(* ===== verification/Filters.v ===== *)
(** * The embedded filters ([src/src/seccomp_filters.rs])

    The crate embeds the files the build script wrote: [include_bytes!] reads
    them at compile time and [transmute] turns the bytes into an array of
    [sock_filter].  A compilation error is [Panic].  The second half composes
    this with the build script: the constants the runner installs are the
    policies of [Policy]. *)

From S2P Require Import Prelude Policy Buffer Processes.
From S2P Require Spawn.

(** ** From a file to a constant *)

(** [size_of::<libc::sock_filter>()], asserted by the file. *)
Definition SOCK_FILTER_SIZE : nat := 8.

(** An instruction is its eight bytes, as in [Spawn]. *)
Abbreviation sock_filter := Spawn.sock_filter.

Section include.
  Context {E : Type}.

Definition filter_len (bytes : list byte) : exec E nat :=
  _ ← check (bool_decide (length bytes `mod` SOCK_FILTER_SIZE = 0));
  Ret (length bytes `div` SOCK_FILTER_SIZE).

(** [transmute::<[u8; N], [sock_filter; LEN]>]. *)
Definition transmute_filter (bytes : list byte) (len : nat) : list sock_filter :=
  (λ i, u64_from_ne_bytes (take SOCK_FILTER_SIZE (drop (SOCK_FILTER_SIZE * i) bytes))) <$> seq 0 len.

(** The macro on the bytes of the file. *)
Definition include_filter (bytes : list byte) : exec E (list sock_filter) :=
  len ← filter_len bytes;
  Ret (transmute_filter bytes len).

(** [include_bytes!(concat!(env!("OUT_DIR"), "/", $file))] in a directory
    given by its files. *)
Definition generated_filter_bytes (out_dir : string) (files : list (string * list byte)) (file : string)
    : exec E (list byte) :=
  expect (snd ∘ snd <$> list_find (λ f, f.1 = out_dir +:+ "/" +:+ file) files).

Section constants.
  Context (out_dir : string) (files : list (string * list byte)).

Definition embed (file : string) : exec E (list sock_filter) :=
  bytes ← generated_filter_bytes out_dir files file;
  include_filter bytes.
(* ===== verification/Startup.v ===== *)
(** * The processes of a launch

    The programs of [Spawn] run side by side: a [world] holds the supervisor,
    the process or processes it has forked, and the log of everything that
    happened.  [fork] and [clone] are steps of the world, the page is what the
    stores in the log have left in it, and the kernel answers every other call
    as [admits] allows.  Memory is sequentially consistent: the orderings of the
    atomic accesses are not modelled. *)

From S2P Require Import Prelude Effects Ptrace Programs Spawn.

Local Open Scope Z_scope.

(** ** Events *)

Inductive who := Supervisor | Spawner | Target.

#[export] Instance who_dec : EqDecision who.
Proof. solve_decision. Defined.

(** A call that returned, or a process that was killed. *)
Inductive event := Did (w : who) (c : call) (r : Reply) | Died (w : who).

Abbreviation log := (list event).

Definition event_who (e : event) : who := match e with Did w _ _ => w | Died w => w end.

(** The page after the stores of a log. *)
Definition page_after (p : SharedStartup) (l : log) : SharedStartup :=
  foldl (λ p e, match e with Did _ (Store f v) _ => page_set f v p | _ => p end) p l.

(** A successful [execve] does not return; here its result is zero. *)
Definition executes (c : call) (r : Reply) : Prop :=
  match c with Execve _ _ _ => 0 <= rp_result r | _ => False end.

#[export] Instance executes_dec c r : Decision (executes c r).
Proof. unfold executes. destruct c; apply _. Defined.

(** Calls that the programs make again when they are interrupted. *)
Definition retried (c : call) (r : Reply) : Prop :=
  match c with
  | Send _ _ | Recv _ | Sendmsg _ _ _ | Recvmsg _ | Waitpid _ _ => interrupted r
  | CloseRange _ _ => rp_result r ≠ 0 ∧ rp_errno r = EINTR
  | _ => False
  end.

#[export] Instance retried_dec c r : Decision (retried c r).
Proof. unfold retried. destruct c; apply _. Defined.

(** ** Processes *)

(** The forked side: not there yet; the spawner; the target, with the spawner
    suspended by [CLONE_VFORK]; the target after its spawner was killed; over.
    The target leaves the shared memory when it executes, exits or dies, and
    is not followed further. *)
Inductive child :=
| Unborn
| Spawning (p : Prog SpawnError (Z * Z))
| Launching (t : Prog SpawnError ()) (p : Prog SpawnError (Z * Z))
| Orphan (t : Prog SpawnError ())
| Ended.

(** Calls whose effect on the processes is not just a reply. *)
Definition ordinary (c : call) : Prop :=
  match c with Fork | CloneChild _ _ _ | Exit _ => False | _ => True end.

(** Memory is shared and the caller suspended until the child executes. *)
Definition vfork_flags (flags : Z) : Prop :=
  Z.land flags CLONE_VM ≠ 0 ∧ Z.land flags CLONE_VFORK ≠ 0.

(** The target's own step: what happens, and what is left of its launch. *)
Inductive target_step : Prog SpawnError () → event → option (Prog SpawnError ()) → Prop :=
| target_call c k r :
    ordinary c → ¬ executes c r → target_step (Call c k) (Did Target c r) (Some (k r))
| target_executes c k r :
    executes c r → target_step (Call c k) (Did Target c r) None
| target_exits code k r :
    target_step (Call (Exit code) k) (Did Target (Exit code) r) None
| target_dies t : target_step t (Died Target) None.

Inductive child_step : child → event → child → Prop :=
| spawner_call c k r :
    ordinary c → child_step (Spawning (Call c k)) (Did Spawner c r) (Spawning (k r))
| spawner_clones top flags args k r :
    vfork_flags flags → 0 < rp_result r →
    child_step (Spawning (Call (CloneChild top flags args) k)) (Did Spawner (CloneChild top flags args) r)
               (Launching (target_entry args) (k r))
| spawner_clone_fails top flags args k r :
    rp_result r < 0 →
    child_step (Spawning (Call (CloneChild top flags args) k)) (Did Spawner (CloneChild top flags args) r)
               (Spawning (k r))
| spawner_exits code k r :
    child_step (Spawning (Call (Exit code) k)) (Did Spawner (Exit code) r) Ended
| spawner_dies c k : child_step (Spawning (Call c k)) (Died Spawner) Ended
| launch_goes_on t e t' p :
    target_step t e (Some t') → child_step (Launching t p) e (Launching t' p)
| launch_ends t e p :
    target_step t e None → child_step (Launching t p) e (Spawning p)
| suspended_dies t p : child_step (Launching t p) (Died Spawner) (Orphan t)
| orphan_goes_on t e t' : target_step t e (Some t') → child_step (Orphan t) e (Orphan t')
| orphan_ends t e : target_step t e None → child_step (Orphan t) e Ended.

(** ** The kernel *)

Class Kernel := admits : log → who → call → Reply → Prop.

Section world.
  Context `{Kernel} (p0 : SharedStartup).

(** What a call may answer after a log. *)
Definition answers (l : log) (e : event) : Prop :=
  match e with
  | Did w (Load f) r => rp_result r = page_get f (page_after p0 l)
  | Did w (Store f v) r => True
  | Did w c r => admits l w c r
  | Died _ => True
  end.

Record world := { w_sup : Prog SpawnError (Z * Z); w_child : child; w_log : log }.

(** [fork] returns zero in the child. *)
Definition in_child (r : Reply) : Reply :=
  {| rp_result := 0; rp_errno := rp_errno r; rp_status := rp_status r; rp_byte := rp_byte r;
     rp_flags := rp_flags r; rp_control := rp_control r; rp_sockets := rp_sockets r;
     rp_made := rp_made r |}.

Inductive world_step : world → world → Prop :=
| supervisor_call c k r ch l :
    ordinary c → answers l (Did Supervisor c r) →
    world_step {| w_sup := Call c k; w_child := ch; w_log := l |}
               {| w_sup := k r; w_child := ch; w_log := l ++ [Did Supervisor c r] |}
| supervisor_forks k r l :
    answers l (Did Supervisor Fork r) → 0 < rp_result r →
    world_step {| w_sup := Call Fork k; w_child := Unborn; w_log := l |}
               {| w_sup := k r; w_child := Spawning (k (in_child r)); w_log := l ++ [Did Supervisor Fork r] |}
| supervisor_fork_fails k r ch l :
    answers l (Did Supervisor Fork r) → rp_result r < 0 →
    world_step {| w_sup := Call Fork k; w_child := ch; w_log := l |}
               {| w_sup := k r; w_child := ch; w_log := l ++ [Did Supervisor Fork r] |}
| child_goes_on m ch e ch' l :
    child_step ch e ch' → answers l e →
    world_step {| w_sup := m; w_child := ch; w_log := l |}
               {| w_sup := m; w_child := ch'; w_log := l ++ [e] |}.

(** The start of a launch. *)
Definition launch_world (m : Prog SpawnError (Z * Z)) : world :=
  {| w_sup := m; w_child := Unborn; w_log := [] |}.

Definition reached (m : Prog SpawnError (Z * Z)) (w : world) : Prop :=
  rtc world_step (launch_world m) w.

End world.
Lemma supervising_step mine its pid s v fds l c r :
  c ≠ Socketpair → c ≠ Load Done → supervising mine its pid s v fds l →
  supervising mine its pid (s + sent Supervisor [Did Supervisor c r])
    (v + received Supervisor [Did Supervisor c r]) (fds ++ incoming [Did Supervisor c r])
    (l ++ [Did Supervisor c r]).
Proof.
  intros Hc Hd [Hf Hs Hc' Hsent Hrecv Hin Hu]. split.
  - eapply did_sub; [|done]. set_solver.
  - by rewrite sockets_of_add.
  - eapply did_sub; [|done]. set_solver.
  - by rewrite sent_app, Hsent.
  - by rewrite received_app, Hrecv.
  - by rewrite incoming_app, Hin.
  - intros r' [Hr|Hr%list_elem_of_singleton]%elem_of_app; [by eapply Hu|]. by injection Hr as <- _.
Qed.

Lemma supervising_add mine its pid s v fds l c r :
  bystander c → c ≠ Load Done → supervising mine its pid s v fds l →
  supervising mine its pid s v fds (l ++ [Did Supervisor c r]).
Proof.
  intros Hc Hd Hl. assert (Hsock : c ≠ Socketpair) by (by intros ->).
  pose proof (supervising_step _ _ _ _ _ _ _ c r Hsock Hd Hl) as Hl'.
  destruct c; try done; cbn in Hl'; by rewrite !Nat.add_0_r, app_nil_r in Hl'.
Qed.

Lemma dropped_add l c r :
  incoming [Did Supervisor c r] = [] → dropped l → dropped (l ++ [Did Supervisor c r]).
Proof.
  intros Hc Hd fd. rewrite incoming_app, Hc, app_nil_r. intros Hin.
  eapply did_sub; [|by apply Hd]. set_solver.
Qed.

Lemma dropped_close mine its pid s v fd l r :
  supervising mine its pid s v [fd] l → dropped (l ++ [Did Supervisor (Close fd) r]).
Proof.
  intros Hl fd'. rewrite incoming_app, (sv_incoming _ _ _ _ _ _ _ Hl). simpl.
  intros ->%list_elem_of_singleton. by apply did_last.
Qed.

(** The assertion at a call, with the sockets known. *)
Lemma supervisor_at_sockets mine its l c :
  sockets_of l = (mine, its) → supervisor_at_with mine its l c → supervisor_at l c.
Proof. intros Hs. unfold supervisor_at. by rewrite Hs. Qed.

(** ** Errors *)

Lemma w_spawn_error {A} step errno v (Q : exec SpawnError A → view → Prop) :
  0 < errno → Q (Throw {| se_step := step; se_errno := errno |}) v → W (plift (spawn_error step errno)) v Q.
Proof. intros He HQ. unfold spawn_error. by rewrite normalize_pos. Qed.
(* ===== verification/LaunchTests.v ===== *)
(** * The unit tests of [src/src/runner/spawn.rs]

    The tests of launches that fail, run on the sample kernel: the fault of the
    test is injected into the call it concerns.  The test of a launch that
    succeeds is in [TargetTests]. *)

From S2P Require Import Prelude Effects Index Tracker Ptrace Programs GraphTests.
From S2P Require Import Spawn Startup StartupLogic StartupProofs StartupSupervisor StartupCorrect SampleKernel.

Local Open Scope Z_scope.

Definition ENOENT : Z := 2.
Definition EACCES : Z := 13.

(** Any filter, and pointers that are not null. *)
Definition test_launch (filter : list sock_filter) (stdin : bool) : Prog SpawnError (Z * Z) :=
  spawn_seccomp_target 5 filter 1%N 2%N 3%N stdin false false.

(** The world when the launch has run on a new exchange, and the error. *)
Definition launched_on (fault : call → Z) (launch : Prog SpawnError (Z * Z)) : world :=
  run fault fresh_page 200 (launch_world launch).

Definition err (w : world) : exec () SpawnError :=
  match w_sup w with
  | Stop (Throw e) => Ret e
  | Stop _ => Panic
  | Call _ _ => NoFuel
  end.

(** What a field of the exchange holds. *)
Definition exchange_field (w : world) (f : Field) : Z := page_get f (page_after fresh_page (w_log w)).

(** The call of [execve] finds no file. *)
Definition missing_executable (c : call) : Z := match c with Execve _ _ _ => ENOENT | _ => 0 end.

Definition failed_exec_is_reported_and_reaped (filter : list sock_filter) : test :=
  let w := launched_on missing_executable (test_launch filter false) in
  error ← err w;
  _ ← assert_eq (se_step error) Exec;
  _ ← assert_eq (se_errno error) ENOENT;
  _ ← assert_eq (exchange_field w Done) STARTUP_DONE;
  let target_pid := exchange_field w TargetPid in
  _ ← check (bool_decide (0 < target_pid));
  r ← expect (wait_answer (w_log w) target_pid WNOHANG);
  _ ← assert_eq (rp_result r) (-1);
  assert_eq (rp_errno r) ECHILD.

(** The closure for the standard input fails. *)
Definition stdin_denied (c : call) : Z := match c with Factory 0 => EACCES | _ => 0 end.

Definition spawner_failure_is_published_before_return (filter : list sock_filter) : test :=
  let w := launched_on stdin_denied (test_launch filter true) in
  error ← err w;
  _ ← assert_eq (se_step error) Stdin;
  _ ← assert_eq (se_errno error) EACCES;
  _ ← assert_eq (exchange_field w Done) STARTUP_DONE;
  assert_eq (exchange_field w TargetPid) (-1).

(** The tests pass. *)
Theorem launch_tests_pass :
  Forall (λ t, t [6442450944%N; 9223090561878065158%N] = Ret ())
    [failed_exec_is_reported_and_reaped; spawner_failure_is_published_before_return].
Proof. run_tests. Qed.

####################

## Task requirements
Will you return exactly the lines above from the one with "Section world." down to the one with "(** [fork] returns zero in the child. *)", counting both as part of the range?

## Solution for this exercise
Section world.
  Context `{Kernel} (p0 : SharedStartup).

(** What a call may answer after a log. *)
Definition answers (l : log) (e : event) : Prop :=
  match e with
  | Did w (Load f) r => rp_result r = page_get f (page_after p0 l)
  | Did w (Store f v) r => True
  | Did w c r => admits l w c r
  | Died _ => True
  end.

Record world := { w_sup : Prog SpawnError (Z * Z); w_child : child; w_log : log }.

(** [fork] returns zero in the child. *)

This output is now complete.